La Porta Nord-Est o Porta dell’Eufrate è conservata solo nel lato settentrionale, mentre quello meridionale è stato quasi del tutto asportato dai saccheggi per procurarsi materiali da costruzioni. Essa aveva la classica struttura monumentale a tenaglia con forte sviluppo longitudinale segnato da tre successive coppie di contrafforti e due vani intermedi, tipica dell’architettura militare siro-palestinese della prima metà del II millennio a.C.; è probabile che questo ingresso, come la Porta di Damasco, avesse anche una porta avanzata, quasi completamente perduta. Un elemento caratteristico di questa porta è la presenza di un sacello, posto all’inizio del percorso all’interno, quindi verso la città: è possibile che esso ospitasse una statua regale, a indicare il controllo diretto del sovrano sulle operazioni che avevano luogo alla porta, prima dell’ingresso in città, per il controllo, in particolare, delle merci in entrata e in uscita.
La Porta Sud-Est o Porta della Steppa è quella meno conservata: le murature sono state interamente strappate, ma è comunque probabile che essa fosse la meno monumentale delle quattro, essendo rivolta in una direzione non fondamentale per la vita commerciale e politica del centro urbano, ma piuttosto funzionale ai rapporti con le tribù semi-nomadi di pastori che prevalentemente abitavano nelle regioni steppose più orientali.

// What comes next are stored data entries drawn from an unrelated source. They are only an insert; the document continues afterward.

(** On a log numbered without gaps the slices computed from index
    differences are the entries with the wanted indices; only a start before
    the (compacted) first entry is special: nothing is returned, and nothing is
    deleted from there. *)
Theorem log_slices log from count :
  log_ok log -> 0 <= count ->
  entries_from (Some from) None log
    = Ret (if from <? first_index log then [] else filter (fun e => from <= logID e) log) /\
  entries_from (Some from) (Some count) log
    = Ret (if from <? first_index log then []
           else filter (fun e => from <= logID e < from + count) log) /\
  log_until from log
    = Ret (if from <? first_index log then log else filter (fun e => logID e < from) log) /\
  log_since from log = Ret (filter (fun e => from <= logID e) log).
Proof.
  intros Hok Hc. pose proof (log_ok_numbered _ Hok) as Hn.
  rewrite !entries_from_ok, log_until_ok, log_since_ok by done.
  rewrite (proj2 (Z.leb_le _ _) Hc).
  destruct (Z.ltb_spec from (first_index log)) as [Hlt|Hge].
  { split_and!; [done..|]. f_equal. symmetry. apply filter_all. intros x Hx.
    pose proof (numbered_elem _ _ _ Hn Hx). lia. }
  set (k := Z.to_nat (from - first_index log)).
  assert (from = first_index log + Z.of_nat k) as Hfrom by (unfold k; lia).
  clearbody k. subst from.
  rewrite filter_from, filter_below by done. split_and!; [done| |done..]. f_equal.
  trans (filter (fun e => logID e < first_index log + Z.of_nat k + count)
          (filter (fun e => first_index log + Z.of_nat k <= logID e) log));
    [|rewrite list_filter_filter; apply list_filter_iff; intros; lia].
  rewrite filter_from by done.
  destruct (numbered_drop _ _ k Hn) as [Hd| ->]; [|by rewrite take_nil].
  rewrite <-(filter_below _ _ (Z.to_nat count) Hd). apply list_filter_iff. intros; lia.
Qed.
(* ===== verification/SyncObjWorks.v ===== *)
(** * How a node's log grows

    [works]: the log grows at its end by entries of the own term, only while the
    node leads, and is cut at its beginning; every append_entries is a slice of
    the log.  [acts]: a change of the role or the term, then work. *)
From stdpp Require Import base gmap sets list.
From Stdlib Require Import ZArith QArith Lia.
From S2P Require Import Prelude PyList Serializer SyncObj SyncObjLog SyncObjMoves SyncObjTheorems SyncObjSends.
Local Open Scope Z_scope.

Section works.
Context {A C R X F : Type} `{Countable A} `{Machine C R X} `{Codec (dump C X)}.
Context (conf : SyncObjConf).
Implicit Types s : t A C X F.
Implicit Types e : env A.
Implicit Types fx : list (effect A C R F).
Implicit Types log es : list (entry C).

Definition new_entries s (es : list (entry C)) : Prop :=
  es = [] \/ (raftState s = LEADER /\ raftLog s <> [] /\ numbered (last_index (raftLog s) + 1) es /\
              Forall (fun en => term en = raftCurrentTerm s) es).

Definition works (N : list A) s fx s' : Prop :=
  nodes s = N -> num_ok (raftLog s) ->
  same_role s s' /\ num_ok (raftLog s') /\
  exists k es, (k <= length (raftLog s ++ es))%nat /\ raftLog s' = drop k (raftLog s ++ es) /\ new_entries s es /\
    forall to m, Send to m ∈ fx -> to ∈ N /\
      (is_append m = true -> raftState s = LEADER /\ append_term m = raftCurrentTerm s /\ slice (raftLog s ++ es) m).

Lemma num_ok_drop k log : num_ok log -> num_ok (drop k log).
Proof.
  intros Hok. destruct (numbered_drop _ _ k Hok) as [Hd|Hd]; [by eapply numbered_num_ok|by rewrite Hd].
Qed.
Lemma num_ok_app log es : num_ok log -> log <> [] -> numbered (last_index log + 1) es -> num_ok (log ++ es).
Proof. intros Hok Hne Hes. apply log_ok_numbered, log_ok_app; [|done]. by destruct log. Qed.
Lemma last_index_drop k log : num_ok log -> drop k log <> [] -> last_index (drop k log) = last_index log.
Proof.
  intros Hok Hne. destruct (numbered_drop _ _ k Hok) as [Hd|Hd]; [|done].
  destruct (drop k log) as [|en l] eqn:E; [done|]. destruct Hd as [Hen _]. unfold last_index. cbn [first_index].
  rewrite Hen. apply (f_equal length) in E. rewrite length_drop in E. unfold py_len. cbn in *. lia.
Qed.
Lemma log_at_app log es i en : log_at log i = Some en -> log_at (log ++ es) i = Some en.
Proof.
  unfold log_at. destruct log as [|e0 log]; [by destruct (_ <? _)|]. cbn [first_index app].
  destruct (i <? logID e0); [done|]. intros Hi. change (e0 :: log ++ es) with ((e0 :: log) ++ es).
  by apply lookup_app_l_Some.
Qed.
Lemma log_at_drop k log i en : num_ok log -> log_at (drop k log) i = Some en -> log_at log i = Some en.
Proof.
  intros Hok. unfold log_at at 1. destruct (Z.ltb_spec i (first_index (drop k log))) as [|Hge]; [done|].
  rewrite lookup_drop. intros Hi. pose proof (numbered_lookup _ _ _ _ Hok Hi) as Hid.
  destruct (numbered_drop _ _ k Hok) as [Hd|Hd]; cycle 1.
  { exfalso. assert (drop k log !! Z.to_nat (i - first_index (drop k log)) = Some en) as E by by rewrite lookup_drop.
    by rewrite Hd in E. }
  destruct (drop k log) as [|e0 l] eqn:E.
  { exfalso. assert (drop k log !! Z.to_nat (i - first_index (drop k log)) = Some en) as E' by (by rewrite lookup_drop, E).
    by rewrite E in E'. }
  destruct Hd as [He0 _]. cbn [first_index] in *. unfold log_at. rewrite (proj2 (Z.ltb_ge _ _)) by lia.
  rewrite <-Hi. f_equal. lia.
Qed.
Lemma slice_mono log log' m : (forall i en, log_at log i = Some en -> log_at log' i = Some en) ->
  slice log m -> slice log' m.
Proof.
  intros Hl. destruct m; try done. intros (Hn & Hin & Hp). split_and!; [done|by auto|].
  destruct prevLogIdx as [i|]; [|done]. destruct Hp as (Hn' & p & Hp & Ht). eauto 10.
Qed.

Lemma works_join s s1 (es es' : list (entry C)) k :
  num_ok (raftLog s) -> num_ok (raftLog s ++ es) -> (k <= length (raftLog s ++ es))%nat ->
  raftLog s1 = drop k (raftLog s ++ es) -> new_entries s es -> same_role s s1 -> new_entries s1 es' ->
  new_entries s (es ++ es') /\ num_ok (raftLog s ++ es ++ es').
Proof.
  intros Hok Hok1 Hk El Hnew (Er & Et & _) [->|(Hl & Hne & Hnum & Hterm)]; [by rewrite app_nil_r|].
  rewrite El in Hne, Hnum. rewrite last_index_drop in Hnum by done.
  assert (raftLog s ++ es <> []) as Hne' by (intros E; rewrite E, drop_nil in Hne; done).
  split; [|rewrite app_assoc; by apply num_ok_app]. right. destruct Hnew as [->|(Hl' & Hne0 & Hnum' & Hterm')].
  - rewrite app_nil_r in *. cbn. rewrite Er, Et in *. done.
  - split_and!; [done|done| |].
    + apply numbered_app. split; [done|]. rewrite last_index_app in Hnum by (by destruct (raftLog s)).
      by replace (last_index (raftLog s) + 1 + py_len es) with (last_index (raftLog s) + py_len es + 1) by lia.
    + apply Forall_app. split; [done|]. by rewrite Et in Hterm.
Qed.

Lemma new_entries_num_ok s es : num_ok (raftLog s) -> new_entries s es -> num_ok (raftLog s ++ es).
Proof. intros Hok [->|(_ & Hne & Hnum & _)]; [by rewrite app_nil_r|by apply num_ok_app]. Qed.

#[export] Instance works_trace N : TraceOrder (works N).
Proof.
  split.
  - intros s HN Hok. split_and!; [done..|]. exists 0%nat, []. rewrite app_nil_r.
    split_and!; [lia|done|by left|]. by intros to m ?%elem_of_nil.
  - intros s fx s' fx' s'' W1 W2 HN Hok.
    destruct (W1 HN Hok) as (Hr & Hok' & k & es & Hk & El & Hnew & Hfx).
    pose proof Hr as (Er & Et & En & Ea).
    destruct (W2 ltac:(congruence) Hok') as (Hr' & Hok'' & k' & es' & Hk' & El' & Hnew' & Hfx').
    destruct (works_join s s' es es' k) as [Hnews Hoks]; try done; [by apply new_entries_num_ok|].
    assert (raftLog s' ++ es' = drop k (raftLog s ++ es ++ es')) as Ej.
    { rewrite El, app_assoc, (drop_app_le (raftLog s ++ es)) by done. done. }
    split; [by eapply same_role_trans|]. split; [done|]. exists (k + k')%nat, (es ++ es'). split_and!.
    + rewrite Ej, length_drop in Hk'. rewrite !length_app in *. lia.
    + rewrite El', Ej, drop_drop. done.
    + done.
    + intros to m [Hin|Hin]%elem_of_app.
      * destruct (Hfx to m Hin) as [? Ha]. split; [done|]. intros (? & ? & Hsl)%Ha. split_and!; [done..|].
        eapply slice_mono, Hsl. intros i en Hi. rewrite app_assoc. by apply log_at_app.
      * destruct (Hfx' to m Hin) as [? Ha]. split; [done|]. intros (? & ? & Hsl)%Ha.
        split_and!; [congruence..|]. eapply slice_mono, Hsl. rewrite Ej. intros i en. by apply log_at_drop.
Qed.

Abbreviation toils N m := (does (E := effect A C R F) (works N) m).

La Porta Sud-Ovest o Porta di Damasco è quella più monumentale ed è la meglio conservata. Con uno sviluppo in profondità di circa 50 m, comprende in realtà due strutture di entrate in successione: il settore interno, costituito da una porta maggiore, della profondità di ca. 22 m, con il classico dispositivo a tre coppie di contrafforti con due vani intermedi, era, infatti, preceduto, verso l’esterno, da una corte trapezoidale aperta, lunga ca. 16 m, dinnanzi alla quale era un settore esterno costituito da una seconda porta di minore lunghezza, ca. 10,50 m, con due coppie di contrafforti e un solo vano intermedio. Il lato orientale della porta interna, splendidamente conservato, aveva un paramento di base fatto di grandi ortostati alternati di basalto e calcare ed era ulteriormente munito da una torre, alta ca. 20 m, quanto, cioè, l’intera altezza del terrapieno, così come accadeva per la porta esterna doveva un’analoga torre era meno ben conservata. All’esterno di questa, che era certamente la porta urbica più monumentale, il terrapieno aveva un alto duplice rivestimento in pietra, assai ben conservato in corrispondenza sempre del settore orientale.Le due entrate maggiori alla città Paleosiriana – le Porte di Damasco e di Aleppo – erano quelle da cui dovevano iniziare le strade che conducevano ai maggiori centri urbani contemporanei, a Sud Qatna e Damasco, a Nord Aleppo e Karkemish. La Porta dell’Eufrate si apriva su una strada che tagliava verso Nord-Est in direzione del grande fiume, che veniva raggiunto nella regione di Emar e di Tuttul, mentre attraverso la Porta della Steppa ci si dirigeva verso le regioni più aride orientali e sud-orientali.